Но и в обстановке такой роскоши Верена оставалась тихим, пугливым ребенком, на которого никто не обращал внимания, в то время как домашние учителя, педагоги и врачи из кожи лезли вон, безуспешно стараясь сделать из слабенького Отто настоящего мужчину.
Никто не любил Верену, даже ее мать, поскольку у той отношения с мужем с годами становились все хуже и хуже. Сознательно или подсознательно муж винил ее в том, что она родила ему всего лишь дочь да еще такого неудачного наследника. Ему, который всю жизнь жил под гнетом одного чувства — страха! Карл-Хайнц боялся всего и всех: людей, животных, каждого нового дня. Он каждый раз боялся поставить свою подпись, боялся каждого заседания правления, на которое ему предстояло идти. Очень часто болел. Перед каждым важным решением он бежал за советом к жене, которую посылал вместо себя на все те совещания, где нужно было проявить жесткость. До него так никогда и не дошло, что сын Отто его абсолютная копия.
Постепенно предприятие Вильфридов так выросло и окрепло, что ему были нипочем ошибки, время от времени совершаемые его шефом, тем более что в большинстве случаев эти ошибки тут же исправлялись энергичным вмешательством его на удивление быстро старившейся жены.
— Когда меня возили гулять в коляске, люди снимали передо мной шляпы, — вспоминает Верена.
Люди снимали шляпы и перед бледным, болезненным Отто.
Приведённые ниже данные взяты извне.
Lemma scan_lines (n : nat) :
  forall s, (List.length s <= n)%nat ->
  forall p x,
    noterm x ->
    (x = [] -> bol p \/ eolpos s) ->
    (x <> [] -> ~ bol p /\
                exists p0, bol p0 /\ match_at fl r p0 (x ++ s) = None) ->
    forall l, In l (lines (x ++ erase (scan fl r true 0 p s))) ->
              survivor fl r (x ++ s) l.
Proof.
  induction n as [|n IH]; intros s Hlen p x Hx Hnil Hcons l Hl.
  - destruct s; [|simpl in Hlen; lia].
    assert (erase (scan fl r true 0 p []) = []) as He
        by (simpl; destruct (match_at fl r p []); reflexivity).
    rewrite He, app_nil_r, (lines_noterm Hx) in Hl.
    destruct Hl as [<- | []]. destruct x as [|c x]; [left; reflexivity|].
    right. rewrite app_nil_r, (lines_noterm Hx). split; [left; reflexivity|].
    destruct Hcons as [_ [p0 [Hp0 Hm]]]; [discriminate|].
    exists p0, []. repeat split; auto.
  - destruct s as [|c s'].
    { apply (IH [] ltac:(simpl; lia) p x); auto. }
    destruct (match_at fl r p (c :: s')) as [st'|] eqn:Hmatch.
    + (* a match starts here: the line so far is empty *)
      destruct (scan_hit _ _ Hmatch) as [m [Hm [Hs [Hp [He Hout]]]]].
      assert (x = []) as ->.
      { destruct x as [|d x]; [reflexivity|].
        destruct Hcons as [Hnb _]; [discriminate | contradiction]. }
      rewrite Hout in Hl. simpl app in *.
      assert (List.length (rest st') <= n)%nat as Hlen'.
      { apply (f_equal (@List.length N)) in Hs. rewrite length_app in Hs.
        simpl in Hlen, Hs. destruct m; [contradiction | simpl in Hs; lia]. }
      pose proof (IH (rest st') Hlen' (walk p m) [] eq_refl
                     (fun _ => or_intror He)
                     (fun H => False_ind _ (H eq_refl)) l Hl) as Hsurv.
      simpl in Hsurv. destruct Hsurv as [-> | [Hin Hex]]; [left; reflexivity|].
      destruct (lines_after_eol m _ l He Hin) as [-> | Hin'];
        [left; reflexivity|].
      right. rewrite Hs. auto.
    + (* no match here: the code unit is kept *)
      assert (erase (scan fl r true 0 p (c :: s'))
              = c :: erase (scan fl r true 0 (Some c) s')) as Hout
          by (simpl scan; rewrite Hmatch; reflexivity).
      rewrite Hout in Hl.
      assert ((exists p0, bol p0 /\ match_at fl r p0 (x ++ c :: s') = None)
              \/ (x = [] /\ Str.is_line_terminator c = true)) as Hline.
      { destruct x as [|d x].
        - destruct (Hnil eq_refl) as [Hp | He].
          + left. exists p. auto.
          + right. auto.
        - left. destruct Hcons as [_ H]; [discriminate | exact H]. }
      destruct (Str.is_line_terminator c) eqn:Hc.
      * (* the line ends here *)
        rewrite lines_split, (lines_noterm Hx) in Hl by exact Hc.
        destruct Hl as [<- | Hl].
        -- destruct Hline as [[p0 [Hp0 Hm]] | [-> _]]; [|left; reflexivity].
           destruct x as [|d x]; [left; reflexivity|]. right.
           rewrite lines_split, (lines_noterm Hx) by exact Hc.
           split; [left; reflexivity|].
           exists p0, (c :: s'). repeat split; auto.
        -- pose proof (IH s' ltac:(simpl in Hlen; lia) (Some c) [] eq_refl
                          (fun _ => or_introl Hc)
                          (fun H => False_ind _ (H eq_refl)) l Hl) as Hsurv.
           destruct Hsurv as [-> | [Hin Hex]]; [left; reflexivity|].
           right. rewrite lines_split by exact Hc. split; [|exact Hex].
           apply in_or_app. right. exact Hin.
      * (* the line goes on *)
        destruct Hline as [[p0 [Hp0 Hm]] | [_ Habs]]; [|discriminate].
        replace (x ++ c :: erase (scan fl r true 0 (Some c) s'))
          with ((x ++ [c]) ++ erase (scan fl r true 0 (Some c) s')) in Hl
          by (rewrite <- app_assoc; reflexivity).
        replace (x ++ c :: s') with ((x ++ [c]) ++ s')
          by (rewrite <- app_assoc; reflexivity).
        apply (IH s' ltac:(simpl in Hlen; lia) (Some c) (x ++ [c])); auto.
        -- apply noterm_app. split; [exact Hx|].
           unfold noterm. simpl. rewrite Hc. reflexivity.
        -- intros H. destruct x; discriminate.
        -- intros _. split.
           ++ simpl. rewrite Hc. discriminate.
           ++ exists p0. split; [exact Hp0|].
              rewrite <- app_assoc. exact Hm.
Qed.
— Родители и дети ели раздельно. Но и детям за столом прислуживал отлично вышколенный слуга. Верена и Отто не посещали общую школу, их обучали домашние учителя. Если Верена училась хорошо, то Отто был ленив, туп и к тому же коварен. Он умел все повернуть так, что виноватыми за его тупость всегда оказывались учителя. Поэтому они часто менялись.
С началом третьего рейха для «Верхнесилезского деревоперерабатывающего общества» наступили благодатные времена. Гитлер готовил мировую войну. Ему требовались уголь, сталь и дерево. Численность работающих и оборот предприятия достигли рекордных цифр. Карл-Хайнц Вильфрид был настолько могуществен, что от него даже не потребовали, как от других промышленников, вступления в партию. Чудака оставили в покое, потому что, как сказал гауляйтер, «какой от него толк? Это же абсолютнейший болван!».
Посему не надо думать, что Карл-Хайнц не вступил в партию по убеждению, будто он ненавидел достойный ненависти новый режим. Он вообще ни к кому не испытывал ненависти, потому как абсолютно всего боялся и уж больше всего на свете боялся режима. Когда в 1939 году Гитлер напал на Польшу, Веренин отец совсем пал духом.
— Хорошим это не кончится, — обычно говорил он, когда командование вермахта передавало по гремящим репродукторам все новые победные сводки, — вот посмотрите, ничего хорошего от этого не будет.
Такого рода сомнения он высказывал в домашней библиотеке, предварительно убедившись, что никто не подслушивает.
Даже в присутствии Верены он всегда разговаривал только со своей женой и сыном, словно бы дочери и не было. С годами это превратилось в привычку.
Все больше богатела семья, все более одинокой становилась Верена, все более потрепанной ее мать, и все больше мучился страхами отец.
На фабрики и заводы тысячами пригоняли иностранных рабочих: поляков, чехов, югославов, французов, русских военнопленных.
По мере того как все более скупыми становились победные реляции военного командования, после того как в войну вступили американцы и пошли сообщения о «выравнивании фронта» и «организованном отступлении», Карлу-Хайнцу Вильфриду стало совсем худо.
Мать стала слушать по вечерам передачи Би-би-си.
— Надо же быть в курсе событий, — говорила она.
Когда его жена занималась этим запрещенным делом, Карл-Хайнц всегда покидал свой похожий на замок дом и бесцельно бродил по ночным улицам.
— Я не хочу ничего иметь с этим, — шепотом повторял он. — Это государственная измена! Если поймают, то отправят в концлагерь!
Время от времени объявлялась воздушная тревога. Бомбы хоть и не падали на фабрику, но уже сами по себе воздушные тревоги приводили Верениного отца в жуткую панику. Уже при первом, предварительном сигнале тревоги он, трясущийся и бледный, сидел в самом глубоком подвале фабрики. Когда начинали выть сирены, он зажимал себе уши. Если стреляла зенитка, он начинал громко плакать или молиться вслух — в присутствии служащих, семьи, иностранных рабочих-невольников. Он никогда не забывал — единственный из всех — захватить с собой противогаз.